Has anyone done one yet. We got some to try a while back and just decided to give it a whirl but the instructions seem off. The instructions have preheating and pressing at 155C/311F. I always understood dye sub ink only activates at around 360? So how could one expect to get bright full colors at 311F


----------



## selanac (Jan 8, 2007)

Where did you get them from? Would be interested in seeing the finished product.


----------



## Riderz Ready (Sep 18, 2008)

Here is the US distributor - - Transfer Supplies USA


----------



## selanac (Jan 8, 2007)

Cool, thanks,


----------



## uncletee (Feb 25, 2007)

thanks, 400 degree for sublimation,


----------



## Riderz Ready (Sep 18, 2008)

Update - I heard back from Paul regarding the temp suggested in their instructions. Indeed you press at 311F. Not sure how I thought dye sub ink does not really activate until 360F but apparently the real issue is what Paul called the "glass transition point". The point in which the surface accepts sublimation dyes. The iPhone case has a low TG Point that allows sublimation to occur at a much lower tempature.

Also need to be careful throwing out a 400F number. We never press at over 390 and there are fabrics and substrates that will virtually melt at 400. 

Hopefully we will have time after production stops tonight to try an iPhone case.


----------



## uncletee (Feb 25, 2007)

thats good to know, please post your results, thanks uncletee


----------



## barcelona10 (Apr 15, 2011)

so you can press a phone cover with any design?do they sell the transfer for that also?


----------



## Riderz Ready (Sep 18, 2008)

barcelona10 said:


> so you can press a phone cover with any design?do they sell the transfer for that also?


It is just like any substrate - they sell the blank and you create your own design and press. I do believe they sell paper precut to the correct size.


----------



## barcelona10 (Apr 15, 2011)

i see that on the link you posted but you need all the set up with printer and all that stuff..do you know where thet=y might sell the heat transfer with different designs?


----------



## T Industry (Mar 22, 2010)

Does anyone has photos? Im curious!


----------



## Riderz Ready (Sep 18, 2008)

Went out while the guys were at lunch and took a swipe at the iPhone covers. Ruined a couple but got the hang of it pretty fast. They do take some time and a bit labor intensive but the print quality is great. The cases are sitting in the cooling jig.


----------



## T Industry (Mar 22, 2010)

Looks nice!
Where can we purchase this (Europe)? Ive the onces with metal sheet. No need for jiggs and other equipment...


----------



## Riderz Ready (Sep 18, 2008)

T Industry said:


> Looks nice!
> Where can we purchase this (Europe)? Ive the onces with metal sheet. No need for jiggs and other equipment...

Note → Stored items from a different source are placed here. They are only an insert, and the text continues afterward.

(** * High-Performance Trade Simulator: order book, cost estimators, feed client

    A shallow embedding of the Python sources

      - [utils/orderbook.py]      (class [OrderBook])
      - [models/slippage.py]      (class [SlippageModel])
      - [models/maker_taker.py]   (class [MakerTakerModel])
      - [models/market_impact.py] (class [MarketImpactModel])
      - [ws/okx_ws.py]            (class [OKXWebsocket])

    Conventions.

    - Python [float]s are idealised as exact rationals ([Qc], the canonical
      rationals, so that Python's [==] on numbers is Leibniz equality and
      prices can key a [gmap]).  Rounding, infinities and NaN are outside
      the model.
    - A Python call either returns or raises: [result A] is [Ok a] or
      [Raise e].  [None] is [option]'s [None].
    - Mutable objects are records; a method takes the record and returns
      the updated record next to its result. *)

From Stdlib Require Import QArith Qcanon Lqa ZArith Lia Ascii.
From stdpp Require Import gmap list sorting strings.

Set Default Proof Using "Type".

(** ** Python numbers *)

Module PyNum.
Local Open Scope Qc_scope.

(** Decimal literals: [dec n d] is the number [n / d]. *)
Definition dec (n : Z) (d : positive) : Qc := Q2Qc (n # d).

(** The integer [n] as a float. *)
Definition ofZ (n : Z) : Qc := Q2Qc (inject_Z n).

(** [int(x)]: truncation toward zero. *)
Definition py_int (x : Qc) : Z := Z.quot (Qnum x) (Zpos (Qden x)).

(** Truthiness of a number: [0] and [0.0] are falsy. *)
Definition truthy (x : Qc) : bool := bool_decide (x ≠ 0).

(** [min(a, b)] returns [a] unless [b < a]; [max(a, b)] returns [a] unless
    [b > a]. *)
Definition py_min (a b : Qc) : Qc := if decide (b < a) then b else a.
Definition py_max (a b : Qc) : Qc := if decide (a < b) then b else a.

(** [sum(...)] over a list of numbers. *)
Definition py_sum (l : list Qc) : Qc := foldr Qcplus 0 l.

(** [l[:k]] for an arbitrary Python integer [k]: a negative bound counts
    from the end. *)
Definition slice_to {A} (k : Z) (l : list A) : list A :=
  if decide (k < 0)%Z
  then take (length l - Z.to_nat (- k)) l
  else take (Z.to_nat k) l.

(** [l[-k:]] for a positive [k]: the last [k] elements. *)
Definition last_n {A} (k : nat) (l : list A) : list A :=
  drop (length l - k) l.

(** [s.lower()] on ASCII strings. *)
Definition lower_ascii (c : ascii) : ascii :=
  let n := nat_of_ascii c in
  if decide (65 ≤ n ≤ 90)%nat then ascii_of_nat (n + 32) else c.

Fixpoint lower (s : string) : string :=
  match s with
  | EmptyString => EmptyString
  | String c s' => String (lower_ascii c) (lower s')
  end.

(** *** From [Qc] to [Q] for linear arithmetic *)

Lemma this_plus (x y : Qc) : (this (x + y) == this x + this y)%Q.
Proof. apply Qred_correct. Qed.

Lemma this_mult (x y : Qc) : (this (x * y) == this x * this y)%Q.
Proof. apply Qred_correct. Qed.

Lemma this_opp (x : Qc) : (this (- x) == - this x)%Q.
Proof. apply Qred_correct. Qed.

Lemma this_minus (x y : Qc) : (this (x - y) == this x - this y)%Q.
Proof. unfold Qcminus. rewrite this_plus, this_opp. reflexivity. Qed.
(** * A shallow embedding of the CoreMark linked-list benchmark (core_list_join.c
    and the collaborators it calls: crc16/crcu16/crcu32, calc_func, the
    matrix and state kernels, and the driver's [iterate]). *)

From Stdlib Require Import ZArith Lia Bool String Ascii.
From Stdlib Require Import List Sorting.Permutation Sorting.Sorted.
From stdpp Require Import base gmap.
Import ListNotations.

Open Scope Z_scope.

(** ** C integer types *)

Definition to_u8 (z : Z) : Z := z mod 256.
Definition to_u16 (z : Z) : Z := z mod 65536.
Definition to_u32 (z : Z) : Z := z mod 4294967296.
Definition to_s16 (z : Z) : Z :=
  let u := z mod 65536 in if u >=? 32768 then u - 65536 else u.
Definition to_s32 (z : Z) : Z :=
  let u := z mod 4294967296 in if u >=? 2147483648 then u - 4294967296 else u.

(** ** CRC utilities (core_util.c) *)

(** The body of the [for (i = 0; i < 8; i++)] loop of [crcu8]. *)
Fixpoint crcu8_loop (n : nat) (data crc : Z) : Z :=
  match n with
  | O => crc
  | S n' =>
      let x16 := Z.lxor (Z.land data 1) (Z.land crc 1) in
      let data' := Z.shiftr data 1 in
      if x16 =? 1 then
        let crc1 := Z.shiftr (Z.lxor crc 16386) 1 in
        crcu8_loop n' data' (Z.lor crc1 32768)
      else
        let crc1 := Z.shiftr crc 1 in
        crcu8_loop n' data' (Z.land crc1 32767)
  end.

Definition crcu8 (data crc : Z) : Z := crcu8_loop 8 (to_u8 data) (to_u16 crc).

Definition crcu16 (newval crc : Z) : Z :=
  let nv := to_u16 newval in
  let crc1 := crcu8 (to_u8 nv) crc in
  crcu8 (to_u8 (Z.shiftr nv 8)) crc1.

Definition crc16 (newval crc : Z) : Z := crcu16 (to_u16 (to_s16 newval)) crc.

Definition crcu32 (newval crc : Z) : Z :=
  let nv := to_u32 newval in
  let crc1 := crc16 (to_s16 nv) crc in
  crc16 (to_s16 (Z.shiftr nv 16)) crc1.

(** ** A state and error monad

    A computation reads and writes a state; it may fault. [NullDeref] and
    [WildDeref] are a dereference of NULL or of an address outside the
    memory; [OutOfFuel] stands for a loop of the C code that does not
    terminate (the model bounds every pointer-chasing loop by the number of
    cells of the memory, which a terminating walk never exceeds). *)

Inductive fault := NullDeref | WildDeref | OutOfFuel.

Definition M (St A : Type) : Type := St -> (A * St) + fault.

Definition ret {St A} (a : A) : M St A := fun s => inl (a, s).
Definition bind {St A B} (m : M St A) (k : A -> M St B) : M St B :=
  fun s => match m s with inl (a, s') => k a s' | inr e => inr e end.
Definition raise {St A} (e : fault) : M St A := fun _ => inr e.
Definition get {St} : M St St := fun s => inl (s, s).
Definition put {St} (s : St) : M St unit := fun _ => inl (tt, s).

Notation "x <- m ;; k" := (bind m (fun x => k))
  (at level 60, m at next level, right associativity).
Notation "m ;;; k" := (bind m (fun _ => k))
  (at level 60, right associativity).

(** ** Memory: the node array and the record array

    [struct list_head_s { struct list_head_s *next; struct list_data_s *info; }]
    and [struct list_data_s { ee_s16 data16; ee_s16 idx; }].  A node pointer is
    the index of its slot in the node array ([None] is NULL); a record pointer
    is the index of its slot in the record array. *)

Record list_data := mk_data { data16 : Z; idx : Z }.
Record list_head := mk_head { next : option nat; info : nat }.
Record heap := mk_heap { nodes : gmap nat list_head; datas : gmap nat list_data }.

Definition load_node (p : option nat) : M heap list_head :=
  fun h => match p with
           | None => inr NullDeref
           | Some n => match nodes h !! n with
                       | Some nd => inl (nd, h)
                       | None => inr WildDeref
                       end
           end.

Definition store_node (p : option nat) (nd : list_head) : M heap unit :=
  fun h => match p with
           | None => inr NullDeref
           | Some n => match nodes h !! n with
                       | Some _ => inl (tt, mk_heap (<[n := nd]> (nodes h)) (datas h))
                       | None => inr WildDeref
                       end
           end.

Definition load_data (r : nat) : M heap list_data :=
  fun h => match datas h !! r with
           | Some d => inl (d, h)
           | None => inr WildDeref
           end.

Definition store_data (r : nat) (d : list_data) : M heap unit :=
  fun h => match datas h !! r with
           | Some _ => inl (tt, mk_heap (nodes h) (<[r := d]> (datas h)))
           | None => inr WildDeref
           end.

(** [p->next = v] and [p->info = v]. *)
Definition set_next (p : option nat) (v : option nat) : M heap unit :=
  nd <- load_node p ;; store_node p (mk_head v (info nd)).
Definition set_info (p : option nat) (v : nat) : M heap unit :=
  nd <- load_node p ;; store_node p (mk_head (next nd) v).

(** The bound on pointer-chasing loops: the number of node cells. *)
Definition node_count : M heap nat := fun h => inl (S (size (nodes h)), h).

(** A computation on the memory, run inside a larger state. *)
Class HeapState (St : Type) := {
  get_heap : St -> heap;
  set_heap : heap -> St -> St
}.

#[global] Instance heap_HeapState : HeapState heap :=
  { get_heap h := h; set_heap h _ := h }.

Definition lift {St} `{HeapState St} {A} (m : M heap A) : M St A :=
  fun s => match m (get_heap s) with
           | inl (a, h) => inl (a, set_heap h s)
           | inr e => inr e
           end.

(** ** List operations (core_list_join.c) *)

(** [core_list_find]: the two [while] loops, with the node visited at each
    iteration recorded alongside the result ([core_list_find] drops it). *)
Fixpoint find_loop (fuel : nat) (stop : list_data -> bool) (lst : option nat)
  : M heap (option nat * list nat) :=
  match lst with
  | None => ret (None, [])
  | Some n =>
      match fuel with
      | O => raise OutOfFuel
      | S f =>
          nd <- load_node lst ;;
          d <- load_data (info nd) ;;
          if stop d then ret (lst, [n])
          else r <- find_loop f stop (next nd) ;;
               let '(found, vis) := r in ret (found, n :: vis)
      end
  end.

Definition find_pred (crit : list_data) : list_data -> bool :=
  if idx crit >=? 0 then fun d => idx d =? idx crit
  else fun d => Z.land (data16 d) 255 =? data16 crit.

Definition core_list_find_trace (lst : option nat) (crit : list_data)
  : M heap (option nat * list nat) :=
  fuel <- node_count ;; find_loop fuel (find_pred crit) lst.

Definition core_list_find (lst : option nat) (crit : list_data) : M heap (option nat) :=
  r <- core_list_find_trace lst crit ;; ret (fst r).

(** [core_list_reverse]. *)
Fixpoint reverse_loop (fuel : nat) (lst nxt : option nat) : M heap (option nat) :=
  match lst with
  | None => ret nxt
  | Some _ =>
      match fuel with
      | O => raise OutOfFuel
      | S f =>
          nd <- load_node lst ;;
          let tmp := next nd in
          set_next lst nxt ;;;
          reverse_loop f tmp lst
      end
  end.

Definition core_list_reverse (lst : option nat) : M heap (option nat) :=
  fuel <- node_count ;; reverse_loop fuel lst None.

(** [core_list_remove]. *)
Definition core_list_remove (item : option nat) : M heap (option nat) :=
  it <- load_node item ;;
  let ret_ := next it in
  rt <- load_node ret_ ;;
  let tmp := info it in
  set_info item (info rt) ;;;
  set_info ret_ tmp ;;;
  it' <- load_node item ;;
  nx <- load_node (next it') ;;
  set_next item (next nx) ;;;
  set_next ret_ None ;;;
  ret ret_.

(** [core_list_undo_remove]. *)
Definition core_list_undo_remove (item_removed item_modified : option nat)
  : M heap (option nat) :=
  ir <- load_node item_removed ;;
  im <- load_node item_modified ;;
  let tmp := info ir in
  set_info item_removed (info im) ;;;
  set_info item_modified tmp ;;;
  im' <- load_node item_modified ;;
  set_next item_removed (next im') ;;;
  set_next item_modified item_removed ;;;
  ret item_removed.

(** [core_list_insert_new]: [memblock] and [datablock] are the two cursors
    (passed by address in the C code, returned here with the new node). *)
Definition core_list_insert_new (insert_point : option nat) (inf : list_data)
    (memblock datablock memblock_end datablock_end : nat)
  : M heap (option nat * nat * nat) :=
  if (memblock_end <=? memblock + 1)%nat then ret (None, memblock, datablock)
  else if (datablock_end <=? datablock + 1)%nat then ret (None, memblock, datablock)
  else
    let newitem := Some memblock in
    let memblock' := S memblock in
    ip <- load_node insert_point ;;
    set_next newitem (next ip) ;;;
    set_next insert_point newitem ;;;
    set_info newitem datablock ;;;
    let datablock' := S datablock in
    store_data datablock (mk_data (data16 inf) (idx inf)) ;;;
    ret (newitem, memblock', datablock').

(** ** The merge sort of [core_list_mergesort]

    The passes run on the nodes of the chain in order; the comparator is
    stateful, as in the C code, and is called in the same order. *)
Section MergeSort.
Context {A St : Type} (cmp : A -> A -> M St Z).

(** The inner [while (psize > 0 || (qsize > 0 && q))] loop. *)
Fixpoint ms_merge (p : list A) : list A -> M St (list A) :=
  match p with
  | [] => fun q => ret q
  | a :: p' =>
      fix merge_q (q : list A) : M St (list A) :=
        match q with
        | [] => ret (a :: p')
        | b :: q' =>
            c <- cmp a b ;;
            if c <=? 0 then (r <- ms_merge p' q ;; ret (a :: r))
            else (r <- merge_q q' ;; ret (b :: r))
        end
  end.

(** One pass: the [while (p)] loop; returns the merged chain and [nmerges]. *)
Fixpoint ms_pass (fuel : nat) (insize : nat) (p : list A) : M St (list A * nat) :=
  match p with
  | [] => ret ([], O)
  | _ :: _ =>
      match fuel with
      | O => raise OutOfFuel
      | S f =>
          let q := skipn insize p in
          m <- ms_merge (firstn insize p) (firstn insize q) ;;
          r <- ms_pass f insize (skipn insize q) ;;
          let '(rest, nm) := r in
          ret (m ++ rest, S nm)
      end
  end.

(** The outer [while (1)] loop; [tail->next = NULL] dereferences NULL when a
    pass has produced nothing.  The [nmerges] of each pass are returned. *)
Fixpoint ms_loop (fuel : nat) (insize : nat) (l : list A) (passes : list nat)
  : M St (list A * list nat) :=
  r <- ms_pass (length l) insize l ;;
  let '(l', nmerges) := r in
  match l' with
  | [] => raise NullDeref
  | _ :: _ =>
      if (nmerges <=? 1)%nat then ret (l', passes ++ [nmerges])
      else match fuel with
           | O => raise OutOfFuel
           | S f => ms_loop f (2 * insize) l' (passes ++ [nmerges])
           end
  end.

Definition mergesort (l : list A) : M St (list A * list nat) :=
  ms_loop (length l) 1 l [].
End MergeSort.

(** The nodes of the chain starting at [lst], in order. *)
Fixpoint walk (fuel : nat) (lst : option nat) : M heap (list nat) :=
  match lst with
  | None => ret []
  | Some n =>
      match fuel with
      | O => raise OutOfFuel
      | S f => nd <- load_node lst ;; ns <- walk f (next nd) ;; ret (n :: ns)
      end
  end.

Definition chain_nodes (lst : option nat) : M heap (list nat) :=
  fuel <- node_count ;; walk fuel lst.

In Europe it would be - - www.Octi-Tech.Com. When you say "metal sheet" are you talking about the cheap metal stickers or an actual case? To be honest we did not use the jigg. When you sublimate at the suggested temp setting we did not have it distort.


----------



## selanac (Jan 8, 2007)

Correct me if I'm wrong, but I think Barcelona10 is asking for Stock Transfer Sheets. I would be interested in those too.


----------



## barcelona10 (Apr 15, 2011)

Riderz,you made those? @ selanac yeah I am but nobody sells those


----------



## selanac (Jan 8, 2007)

I'm sure we could get someone to make them for us.


----------



## barcelona10 (Apr 15, 2011)

Yeah but who?


----------



## discoqueen (Jun 5, 2010)

barcelona10 said:


> Yeah but who?


Anyone that prints and sells dye sub transfers.


----------



## barcelona10 (Apr 15, 2011)

Do you queen?


----------



## Riderz Ready (Sep 18, 2008)

barcelona10 said:


> Riderz,you made those? @ selanac yeah I am but nobody sells those


Yes, made them at lunch using designs from the teams jerseys.


----------



## barcelona10 (Apr 15, 2011)

Riderz,can you make me some?


----------



## selanac (Jan 8, 2007)

Actually, anyone whose a Graphic Designer. We could print on Sublimation or should I say, any of us can print dyesub, and press it with the equipment. 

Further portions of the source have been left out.